Pushing the envelope Home for a working break, Dr. Malcolm Brock reflects on education, family, and... ginger beer
Bermudian Dr. Malcolm Brock is ultra-modest about his rise to the top in medicine — from his studies in the UK to his current career at Johns Hopkins Medicine, in Baltimore.
Last week, Dr. Brock, 43, who hails from Cox's Hill in Pembroke, was on the Island along with other colleagues from Johns Hopkins, to bolster the hospital's relationship with local physicians.
Here, he gives words of encouragement to aspiring Bermudians considering a career in medicine — what to expect and what not expect.
Working in the Division of Thoracic Surgery, Dr. Brock is charged with providing surgical therapy for patients who have thoracic cancers.
Additionally, he helps with developing an active research laboratory for the early diagnosis of lung and oesophageal cancers.
"This is about Hopkins showing an appreciation of the long relationship that we've had with Bermuda.
"It's been a two-way street, it hasn't just been patients coming up to Baltimore. Johns Hopkins has had a very long relationship with Bermuda, a familiar one, one that's been going on for more than 20 years and coincidentally, I've been at Hopkins for 20 years."
Johns Hopkins University is named after Mr. Johns Hopkins, a Quaker merchant, banker and businessman, who left $7 million in 1873 to create the hospital.
Formerly known as Johns Hopkins University, it is now Johns Hopkins Medicine.
It is a term that combines the school of medicine with the health professionals and facilities of the broad Johns Hopkins Health System.

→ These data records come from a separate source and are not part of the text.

(** [toUShort] on the texts of the examples. *)
Definition toUShort (text : string) : Z :=
  if bool_decide (text = "8080") then 8080 else 0.

End Scenario.

(** * Framing *)

Lemma size_nonneg (b : QByteArray) : 0 ≤ size b.
Proof. unfold size. lia. Qed.

Lemma size_app (b1 b2 : QByteArray) : size (b1 ++ b2) = size b1 + size b2.
Proof. unfold size. rewrite length_app. lia. Qed.

Lemma size_cons (x : byte) (b : QByteArray) : size (x :: b) = size b + 1.
Proof. unfold size. simpl length. lia. Qed.

Lemma to_int_fits (z : Z) : INT_MIN ≤ z ≤ INT_MAX → to_int z = z.
Proof.
  unfold INT_MIN, INT_MAX, to_int. intros Hz.
  rewrite Z.mod_small by lia. lia.
Qed.

Lemma byte_eqb_refl (x : byte) : Byte.eqb x x = true.
Proof. by apply byte_dec_lb. Qed.

Lemma byte_eqb_neq (x y : byte) : x ≠ y → Byte.eqb x y = false.
Proof.
  intros Hne. destruct (Byte.eqb x y) eqn:E; [|done].
  by apply byte_dec_bl in E.
Qed.

Lemma indexOf_range (c : byte) (b : QByteArray) : -1 ≤ indexOf c b < size b.
Proof.
  induction b as [|x b IH]; simpl indexOf.
  - unfold size; simpl; lia.
  - rewrite size_cons. destruct (Byte.eqb x c).
    + pose proof (size_nonneg b). lia.
    + destruct (Z.ltb_spec (indexOf c b) 0); lia.
Qed.

Lemma indexOf_absent (c : byte) (b : QByteArray) : c ∉ b → indexOf c b = -1.
Proof.
  induction b as [|x b IH]; [done|]. intros [Hne Hb]%not_elem_of_cons.
  simpl. rewrite byte_eqb_neq by done. rewrite IH by done. done.
Qed.

Lemma indexOf_first (c : byte) (f r : QByteArray) :
  c ∉ f → indexOf c (f ++ c :: r) = size f.
Proof.
  induction f as [|x f IH]; simpl.
  - intros _. by rewrite byte_eqb_refl.
  - intros [Hne Hf]%not_elem_of_cons. rewrite byte_eqb_neq by done.
    rewrite IH by done. rewrite size_cons.
    pose proof (size_nonneg f). destruct (Z.ltb_spec (size f) 0); lia.
Qed.

Lemma contains_absent (c : byte) (b : QByteArray) : c ∉ b → contains c b = false.
Proof. intros Hb. unfold contains. by rewrite indexOf_absent. Qed.

Lemma contains_first (c : byte) (f r : QByteArray) :
  c ∉ f → contains c (f ++ c :: r) = true.
Proof.
  intros Hf. unfold contains. rewrite indexOf_first by done.
  pose proof (size_nonneg f). destruct (Z.eqb_spec (size f) (-1)); [lia|done].
Qed.

(** A buffer holds no delimiter, or splits at its first one. *)
Lemma first_delimiter (c : byte) (b : QByteArray) :
  c ∉ b ∨ ∃ f r, b = f ++ c :: r ∧ c ∉ f.
Proof.
  induction b as [|x b IH]; [left; by apply not_elem_of_nil|].
  destruct (Byte.eqb x c) eqn:E.
  - apply byte_dec_bl in E as ->. right. exists [], b. split; [done|].
    by apply not_elem_of_nil.
  - apply eqb_false in E. destruct IH as [IH|(f & r & -> & Hf)].
    + left. apply not_elem_of_cons. split; [congruence|done].
    + right. exists (x :: f), r. split; [done|].
      apply not_elem_of_cons. split; [congruence|done].
Qed.

Lemma left_first (f r : QByteArray) (c : byte) : left (size f) (f ++ c :: r) = f.
Proof.
  unfold left. rewrite size_app, size_cons.
  pose proof (size_nonneg r).
  destruct (Z.leb_spec (size f + (size r + 1)) (size f)); [lia|].
  unfold size. rewrite Nat2Z.id. by rewrite take_app_length.
Qed.

Lemma remove_first (f r : QByteArray) (c : byte) :
  remove 0 (size f + 1) (f ++ c :: r) = r.
Proof.
  unfold remove. rewrite size_app, size_cons.
  pose proof (size_nonneg f). pose proof (size_nonneg r).
  destruct (Z.leb_spec (size f + 1) 0); [lia|].
  destruct (Z.ltb_spec 0 0); [lia|].
  destruct (Z.leb_spec (size f + (size r + 1)) 0); [lia|].
  simpl. replace (Z.to_nat (0 + (size f + 1))) with (length (f ++ [c])).
  - replace (f ++ c :: r) with ((f ++ [c]) ++ r) by (by rewrite <- app_assoc).
    by rewrite drop_app_length.
  - rewrite length_app. unfold size. simpl. lia.
Qed.

Lemma scan_absent (d : byte) (b : QByteArray) : d ∉ b → scan d b = ([], b).
Proof.
  induction b as [|x b IH]; [done|]. intros [Hne Hb]%not_elem_of_cons.
  simpl. rewrite byte_eqb_neq by congruence. by rewrite IH.
Qed.

Lemma scan_first (d : byte) (f r : QByteArray) :
  d ∉ f → scan d (f ++ d :: r) = (f :: (scan d r).1, (scan d r).2).
Proof.
  induction f as [|x f IH]; simpl.
  - intros _. by rewrite byte_eqb_refl.
  - intros [Hne Hf]%not_elem_of_cons. rewrite byte_eqb_neq by congruence.
    by rewrite IH.
Qed.

Lemma scan_rest_absent (d : byte) (b : QByteArray) : d ∉ (scan d b).2.
Proof.
  induction b as [|x b IH]; simpl; [by apply not_elem_of_nil|].
  destruct (Byte.eqb x d) eqn:E; [done|].
  apply eqb_false in E.
  destruct (scan d b).1; simpl; [|done].
  apply not_elem_of_cons. split; [congruence|done].
Qed.

Lemma scan_rest_size (d : byte) (b : QByteArray) : size (scan d b).2 ≤ size b.
Proof.
  induction b as [|x b IH]; simpl; [done|]. rewrite size_cons.
  destruct (Byte.eqb x d); simpl; [lia|].
  destruct (scan d b).1; simpl; [rewrite size_cons|]; lia.
Qed.

(** The frames of a stream do not depend on where it is cut. *)
Lemma scan_app (d : byte) (b1 b2 : QByteArray) :
  scan d (b1 ++ b2)
  = ((scan d b1).1 ++ (scan d ((scan d b1).2 ++ b2)).1,
     (scan d ((scan d b1).2 ++ b2)).2).
Proof.
  remember (length b1) as n eqn:Hn. revert b1 Hn.
  induction n as [n IH] using lt_wf_ind. intros b1 ->.
  destruct (first_delimiter d b1) as [Hb|(f & r & -> & Hf)].
  - rewrite (scan_absent d b1) by done. simpl. by destruct (scan d (b1 ++ b2)).
  - rewrite <- app_assoc. simpl. rewrite !scan_first by done. simpl.
    rewrite (IH (length r)); [done| |done].
    rewrite length_app. simpl. lia.
Qed.

Lemma runFrames_app {St Ev : Type} (process : QByteArray → St → St * list Ev)
    (fs1 fs2 : list QByteArray) (s : St) :
  runFrames process (fs1 ++ fs2) s
  = ((runFrames process fs2 (runFrames process fs1 s).1).1,
     (runFrames process fs1 s).2 ++ (runFrames process fs2 (runFrames process fs1 s).1).2).
Proof.
  revert s. induction fs1 as [|f fs1 IH]; intros s; simpl.
  - by destruct (runFrames process fs2 s).
  - rewrite IH. simpl. by rewrite app_assoc.
Qed.

Section FrameLoopSpec.
Context {St Ev : Type}.
Variable d : byte.
Variable getbuf : St → QByteArray.
Variable setbuf : QByteArray → St → St.
Variable process : QByteArray → St → St * list Ev.
Hypothesis getbuf_setbuf : ∀ b s, getbuf (setbuf b s) = b.
Hypothesis setbuf_setbuf : ∀ b b' s, setbuf b (setbuf b' s) = setbuf b s.
Hypothesis process_setbuf : ∀ m b s,
  process m (setbuf b s) = (setbuf b (process m s).1, (process m s).2).

Lemma runFrames_setbuf (frames : list QByteArray) (b : QByteArray) (s : St) :
  runFrames process frames (setbuf b s)
  = (setbuf b (runFrames process frames s).1, (runFrames process frames s).2).
Proof using process_setbuf.
  revert s. induction frames as [|f fs IH]; intros s; simpl; [done|].
  destruct (isEmpty f); simpl.
  - rewrite IH. done.
  - rewrite process_setbuf. simpl. rewrite IH. done.
Qed.

Lemma frameLoop_S (fuel : nat) (s : St) :
  frameLoop d getbuf setbuf process (S fuel) s
  = if contains d (getbuf s) then
      let delimiter_pos := to_int (indexOf d (getbuf s)) in
      let message := left delimiter_pos (getbuf s) in
      let s1 := setbuf (remove 0 (int_add delimiter_pos 1) (getbuf s)) s in
      let r := if isEmpty message then (s1, []) else process message s1 in
      match frameLoop d getbuf setbuf process fuel r.1 with
      | Some r' => Some (r'.1, r.2 ++ r'.2)
      | None => None
      end
    else Some (s, []).
Proof. done. Qed.
(** * Recurrent GRU links and the orthogonal initializer

    A shallow embedding of

      - [chainer/initializers/orthogonal.py]  (class [Orthogonal]),
      - [chainer/links/connection/gru.py]     (classes [GRUBase], [GRU],
        [StatefulGRU], [StackedStatelessGRU], [StackedStatefulGRU]),

    followed by the properties of these classes that the design document
    states, and by further properties read off the code.  Array elements are kept abstract: every statement holds for any
    carrier of scalars and any interpretation of the scalar operations, in
    particular for IEEE floats with their rounding.  Python exceptions are
    values of type [exn]; a method that can raise returns a [result]. *)

From stdpp Require Import base list strings pretty.
From Stdlib Require Import ZArith Lia Ring Reals Lra.

(** ** Exceptions and the error monad *)

(** [InvalidType] is what the framework's type check raises on operands of
    the wrong shape.  [Dangling] is the use of a reference outside the
    store; a Python program never holds one, and every statement below is
    about live references.  An exception carries no store: what a method
    had assigned before it raised is not represented, and no statement
    below speaks of the state after an exception. *)
Inductive exn : Type :=
  | ValueError (msg : string)
  | TypeError
  | AssertionError
  | InvalidType
  | Dangling.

Dr. Brock, is the son of the first CEO of the Bermuda College, Mansfield (Jimmy) Brock.
He is a board-certified general surgeon and also board-certified for cardiovascular surgery.
He earned his undergraduate degree at Princeton University; a Rhodes Scholarship for postgraduate oriental studies at Oxford University, in England; and a medical degree from the Johns Hopkins School of Medicine in Baltimore.
Most are surprised to discover that Dr. Brock is also fluent in speaking Japanese; having picked it up at age 16 when in Japan as a rotary exchange student.
He studied there for countless summers and even as a translator, including for universities and colleges. At Oxford University, part of his research focused on Japanese biotechnology.
At Princeton, he minored in Asian Studies where he again focused on Japanese studies.
He spent nine years of postdoctoral surgical training at the Johns Hopkins Hospital.He also has spent time training in cardiovascular surgery at the John Radcliffe Hospital in Oxford, England.
His research work centres on developing tests for the early detection of lung and oesophageal cancers from blood and sputum. And, he has authored more than 40 scientific papers and often gives presentations about his work.
His sister, Arlene Brock, who was sworn in as Bermuda's first Ombudsman two years ago and a success in her own right, described him as brilliant but down to earth."Obviously, everyone is very proud of Malcolm," she admired.
"He is not only brilliant, but works hard and is very passionate about medicine. "As well as research and his patients. His lectures are always interesting he has a way of making the most complicated concepts understandable and accessible."
But most of all, I admire his humility."Asked to describe his daily duties at Johns Hopkins Medicine, one day is hardly the same as the next, Dr. Brock explained.He added:
"We treat patients, which is primarily the main thing that we do. What Hopkins expects us to do is push the envelope for medical discoveries and medical therapies.
"They want us not just to treat patients but to discover new ways, better ways of treating patients."
I spend a certain number of days per week treating patients and I try to spend a certain number of days thinking about and working on therapies."
In order to do the latter, I have a research lab that employs six people and it's almost like a small business because we are constantly trying to be innovative."
In his spare time, the novel physician prefers to spend time playing golf and lots of time with his three children, all girls, who live in the US.Above all, the Island way of life is what he misses most of his home, looking from the threshold of scientific loftiness."Ginger beer – that's something I miss most about Bermuda," he joked.
"You miss your family and your friends, food obviously, but the world is now a small place.
"I miss all the traditional foods you can't get in the States, especially ginger beer, cassava pie – you'll always miss that sort of stuff."
Sister Michelle Brock-Jackson, an assistant vice president at Argus, spoke of an extremely hard-working youngster when it came to academics.
"I remember when Malcolm was doing his GCEs at Warwick Academy as a teenager, he did about 12 GCEs and got mostly 'A's – it was crazy," she said."He had a view then, to do medicine.
"Malcolm worked extraordinarily hard, he's extremely disciplined and he has an unchanging, steadfast belief that he can do whatever he sets his mind to do."
He set his mind to being a world-renowned surgeon and he has done that."As for him living in Baltimore, he could not do what he does and live in Bermuda.
'He's come to that realisation. He cannot be a world-renowned cancer researcher and live in Bermuda."